Most of air ambulance Helimed 56's (Figure 2) local primary response area has excellent road infrastructure, and the critical care team's modus operandi was to ‘deploy by air, deliver by road’ in the majority of cases, even before the pandemic. It seems appropriate to limit the risk of aircraft contamination, especially as HIOWAA has only a single aircraft at its disposal.
When Helimed 56 attends an incident, the lead clinician and the most suitable other crew member will don appropriate PPE. The third crew member will designate a clean area where they can work and, if possible, an area where AGPs are performed unless this must take place where the patient is situated. The role of the third crew member yields a high task load and it can help if there are uncontaminated health professionals who can work in the clean area. In any case, communication and logistics must be clear at all times to ensure the integrity of equipment and crew.
The clean area should be upwind of any AGP, and it can be beneficial to use the ambulance as an intermediary space between a clean and a contaminated site when circumstances and vehicle design allows. In Figure 6, the third crew member established a cordon on the left-hand side of the ambulance where no patient-facing personnel would be allowed, and designated the rear of the ambulance for the anticipated AGP. A fire truck was parked on the right hand side of the ambulance, creating a natural canal for the patient to be transported into the AGP zone. The inside of the ambulance is treated as contaminated, and kit can delivered in from the side, where it becomes accessible to contaminated personnel from the rear of the vehicle. It is already typical for Helimed 56 to perform PHEA and surgical procedures on the ambulance stretcher at the back of the attending ambulance.
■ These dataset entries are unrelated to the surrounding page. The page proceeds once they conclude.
(* ===== verification/Stale.v ===== *)
(** * A reconnect that meets an old session

    A client that reconnects because its inactivity timer has fired resets its
    windows to sequence number 1 and asks for a connection again.  If the server
    still has a session for the client's address, it answers with that session as
    it is ([rel4u_server.c] 352-379): its windows are not reset. *)
From S2P Require Import Prelude Ring Types Seq Packet Rtt Mpmc MpmcSpec Queue SendWindow SendSpec Send RecvWindow RecvSpec Recv RecvSafe Net Session Sessions Link Endpoint Peer Client ClientSpec ClientRun Server ServerSpec ServerRun ServerTable Connection.
From stdpp Require Import base numbers list gmap.
Open Scope Z_scope.
Open Scope rel4u_scope.

Section stale.
Context {platform : Platform} {allocator : Malloc}.

(** C31. A request from an address that has a session is answered with the number of
    that session, whose windows, estimator and state stay as they were: the
    session resumes where it was, not at sequence number 1. *)
Theorem stale_session_resumes ptr s w i sid0 ack sack src ok : server_ok s -> socket_accepts (sv_sock s) ->
  is_u32 sid0 -> is_u32 ack -> is_u32 sack -> rel4u_session_find_by_addr (sv_session_table s) src = Some i ->
  let x := server_session s i in
  let '(s', w') := server_on_datagram ptr s w (header_bytes (control_packet REL4U_PKT_CONNECT_REQ sid0 ack sack)) src ok in
  let x' := server_session s' i in
  cs_send_win x' = cs_send_win x /\ cs_recv_win x' = cs_recv_win x /\ cs_rtt x' = cs_rtt x /\
  cs_state x' = cs_state x /\ cs_session_id x' = cs_session_id x /\
  exists ack' sack', wd_sent w' = wd_sent w ++
    [(cs_addr x, header_bytes (control_packet REL4U_PKT_CONNECT_RESP (cs_session_id x) ack' sack'))].
Proof.
  intros K Hacc Hs Ha Hk Hf. cbv zeta.
  destruct (decode_control pf_host REL4U_PKT_CONNECT_REQ sid0 ack sack ltac:(done) Hs Ha Hk) as (_ & _ & Ed & Et).
  unfold server_on_datagram. rewrite Ed. cbn [Z.eqb negb]. unfold time_now_ns. cbv beta iota. rewrite Et, Z.eqb_refl.
  set (s1 := s <| sv_stats := _ |>). assert (K1 : server_ok s1) by server_tac.
  assert (F1 : sv_session_table s1 = sv_session_table s /\ sv_sock s1 = sv_sock s /\ server_session s1 i = server_session s i) by done.
  clearbody s1. destruct F1 as (Ft & Fs & Fx). rewrite <- Ft in Hf. rewrite <- Fs in Hacc. rewrite <- Fx.
  set (now := pf_clock _). assert (Hnow : 0 <= now < UINT64_MAX) by apply clock_time.
  set (w1 := mk_world _ _ _ _). assert (Ew : wd_sent w1 = wd_sent w) by done. clearbody w1.
  unfold server_on_connect. rewrite Hf. destruct (find_valid s1 src i K1 Hf) as (Hv & _).
  set (f := fun x : rel4u_client_session => _). set (s2 := server_upd s1 i f).
  assert (K2 : server_ok s2) by (apply server_upd_ok; [done|by apply activity_step]).
  assert (E2 : server_session s2 i = f (server_session s1 i)) by (unfold s2; by rewrite server_upd_same).
  assert (Hv2 : valid s2 i) by (by apply server_upd_valid). assert (Es : sv_sock s2 = sv_sock s1) by done. clearbody s2.
  destruct (server_send_wire s2 w1 i REL4U_PKT_CONNECT_RESP REL4U_MODE_UNRELIABLE_UNORDERED 0 None 0 K2 Hv2
    ltac:(word_unfold; lia) ltac:(lia) ltac:(by rewrite Es)) as (a' & k' & _ & _ & Hw).
  pose proof (server_send_update s2 w1 i REL4U_PKT_CONNECT_RESP REL4U_MODE_UNRELIABLE_UNORDERED 0 None 0) as U.
  unfold server_send_control. destruct (server_send_packet s2 w1 i _ _ _ _ _) as [s3 w3]. cbn [fst snd] in *.
  destruct (sent_from_session _ _ _ i U Hv2) as (G1 & G2 & G3 & G4 & G5 & _).
  rewrite G1, G2, G3, G4, G5, E2. split_and!; try done. exists a', k'. rewrite Hw, Ew, E2. cbn [packet_body]. by rewrite app_nil_r.
Qed.
End stale.

(** ** What that costs *)

Abbreviation client_step := (@run_event sample_platform _).
Abbreviation server_step := (@run_server_event big_platform _).

(** The first message arrives and is acknowledged. *)
Definition stale_c1 : client_sys := Eval vm_compute in client_step run_client EvSendPending.
Definition stale_s1 : rel4u_server * world := Eval vm_compute in
  foldl server_step (run_server, mk_world 20 0 [] false)
    [SvDatagram 0 (last_sent (snd (fst stale_c1))) sample_peer (true, true); SvTimers].
Definition stale_c2 : client_sys := Eval vm_compute in
  client_step stale_c1 (EvDatagram (last_sent (snd stale_s1)) sample_server_addr).

(** Six seconds pass in which the client hears nothing: its inactivity timer
    makes it reconnect while the server still has its session. *)
Definition stale_c3 : client_sys := Eval vm_compute in
  let '(c, w, lo) := stale_c2 in
  foldl client_step (c, mk_world (wd_ticks w + 6000) (wd_calls w) (wd_sent w) (wd_wakeup w), lo)
    [EvTurn; EvTimers; EvTurn; EvHandshake].
Definition stale_s3 : rel4u_server * world := Eval vm_compute in
  server_step stale_s1 (SvDatagram 0 (last_sent (snd (fst stale_c3))) sample_peer (true, true)).

(** It sends another message, the server acknowledges it. *)
Definition stale_c4 : client_sys := Eval vm_compute in
  foldl client_step stale_c3 [EvDatagram (last_sent (snd stale_s3)) sample_server_addr; EvSend 3 [9; 9; 9] 3; EvSendPending].
Definition stale_s4 : rel4u_server * world := Eval vm_compute in
  foldl server_step stale_s3 [SvDatagram 0 (last_sent (snd (fst stale_c4))) sample_peer (true, true); SvTimers].
Definition stale_c5 : client_sys := Eval vm_compute in
  client_step stale_c4 (EvDatagram (last_sent (snd stale_s4)) sample_server_addr).

(** A message accepted after such a reconnect is lost although both ends work as
    they should: the client has sent it reliably and considers it acknowledged,
    but the server took its sequence number for a duplicate and has delivered
    only the first message. *)
Example stale_session_loses :
  cl_state (fst (fst stale_c5)) = REL4U_STATE_CONNECTED /\
  q_count (cl_send_queue (fst (fst stale_c5))) = 0 /\ sw_in_flight (cl_send_win (fst (fst stale_c5))) = 0 /\
  sw_next_seq (cl_send_win (fst (fst stale_c5))) = 2 /\ sw_head_seq (cl_send_win (fst (fst stale_c5))) = 2 /\
  q_count (sv_recv_queue (fst stale_s4)) = 1 /\
  take 2 (it_data (q_items (sv_recv_queue (fst stale_s4)) !!! 0%nat)) = [7; 8].
Proof. vm_compute. done. Qed.

Lemma stale_session_resumes_witness :
  cs_recv_win (server_session (fst (@server_on_datagram big_platform _ 0 run_server (mk_world 20 0 [] false)
    (header_bytes (control_packet REL4U_PKT_CONNECT_REQ 0 0 0)) sample_peer (true, true))) 0) =
  cs_recv_win (server_session run_server 0).
Proof.
  pose proof (@stale_session_resumes big_platform _ 0 run_server (mk_world 20 0 [] false) 0 0 0 0 sample_peer (true, true)
    run_server_ok (proj2 (sample_socket (sv_sock run_server) ltac:(vm_compute; discriminate)))
    ltac:(word_unfold; lia) ltac:(word_unfold; lia) ltac:(word_unfold; lia) eq_refl) as H. cbv zeta in H.
  destruct (@server_on_datagram big_platform _ _ _ _ _ _ _) as [s' w']. exact (proj1 (proj2 H)).
Defined.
This allows 360° access to the patient, a short distance to retrieve spares in case of equipment failure (other than that accounted for in preparation) and quick access to the inside of the ambulance to keep momentum towards definitive care. An added benefit is that the AGP is performed in a well-ventilated area, adhering to WHO (2020) recommendations. This also reduces contamination to contact surfaces once the patient and practitioners are inside the ambulance, as long as the circuit remains closed throughout.
The front compartment of the ambulance remains clean throughout. To maintain this, the clean HEMS crew member will assist the driver in a safe doffing procedure developed by the HIOWAA clinical management team. The clean crew member can then keep equipment clean in the front cab, and prepare and pass any equipment required to the clinical team. At the end point after hospital handover, the safe doffing procedure is, again, adopted by the clinical team. As a rule, a minimal amount of non-consumable equipment requires decontamination, and can be decontaminated with disposable viricidal wipes, making the HEMS team ready within minutes.
In summary
COVID-19 is caused by SARS-CoV-2, and is now assumed to be widespread in the populace. It poses a risk to healthcare personnel, particularly through transmission by droplets and subsequent contact with affected surfaces.
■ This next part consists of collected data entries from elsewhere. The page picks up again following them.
Lemma emit_push s w i : server_ok s -> valid s i -> session_active (server_session s i) = true -> sole s ->
  item_sized (sv_pending_item s) -> emits acknowledges w (snd (drain_push s w i)).
Proof.
  intros K Hv Ha H Hit. pose proof Hit as [[Hl _] Hmax]. unfold drain_push, time_now_ns.
  pose proof (session_ok_at _ _ K Hv) as So. set (now := pf_clock _).
  assert (Hn : is_u64 now) by (pose proof (clock_time (wd_ticks w)); unfold now; word_unfold; unfold UINT64_MAX in *; lia).
  pose proof (send_push_ok (cs_send_win (server_session s i)) (it_mode (sv_pending_item s)) (it_data (sv_pending_item s))
    (it_len (sv_pending_item s)) now (se_send _ _ So) Hn Hl Hmax) as P.
  assert (Hseq : is_u32 (default 0 (snd (rel4u_send_window_push (cs_send_win (server_session s i)) (it_mode (sv_pending_item s))
    (it_data (sv_pending_item s)) (it_len (sv_pending_item s)) now)))).
  { unfold rel4u_send_window_push. destruct (_ >? _); [done|]. destruct (mode_reliable _).
    - destruct (_ || _); [done|]. cbn. destruct (se_send _ _ So) as (_ & h & es & R). rewrite (sr_next _ _ _ R). apply u32_range.
    - cbn. apply So. }
  destruct (rel4u_send_window_push _ _ _ _ _) as [[r sw] sq]. destruct P as [Hs _]. cbn [snd] in Hseq.
  set (w1 := mk_world _ _ _ _). assert (E1 : emits acknowledges w w1) by (by apply emits_same). clearbody w1.
  set (s1 := server_upd s i _). assert (K1 : server_ok s1) by (apply server_upd_ok; [done|by apply send_win_step]).
  assert (M1 : mild i s s1) by (by apply mild_upd). clearbody s1. destruct (r =? 0); [|exact E1].
  etransitivity; [exact E1|]. apply emit_send; [done|by eapply mild_valid|by rewrite (mild_active _ _ _ i M1)|by eapply sole_mild|done|lia].
Qed.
The novel coronavirus infects the respiratory tract throughout the course of illness, causing procedures and instrumentation that convert droplets to aerosols to pose particular high risk. These require people to be more mindful around safe distancing and the use of PPE. Constantly changing and unpredictable environments are a hallmark of prehospital practice, and critical care teams operating in these conditions must remain adaptive and resilient.
Equally, operation strategies are changing rapidly as new knowledge around COVID-19 emerges. Readily available processes are necessary to keep healthcare providers and patients safe, and clear communication and understanding of roles can enforce this at the roadside.
Although the case study presented herein is not readily generalisable, many of its underpinning principles are.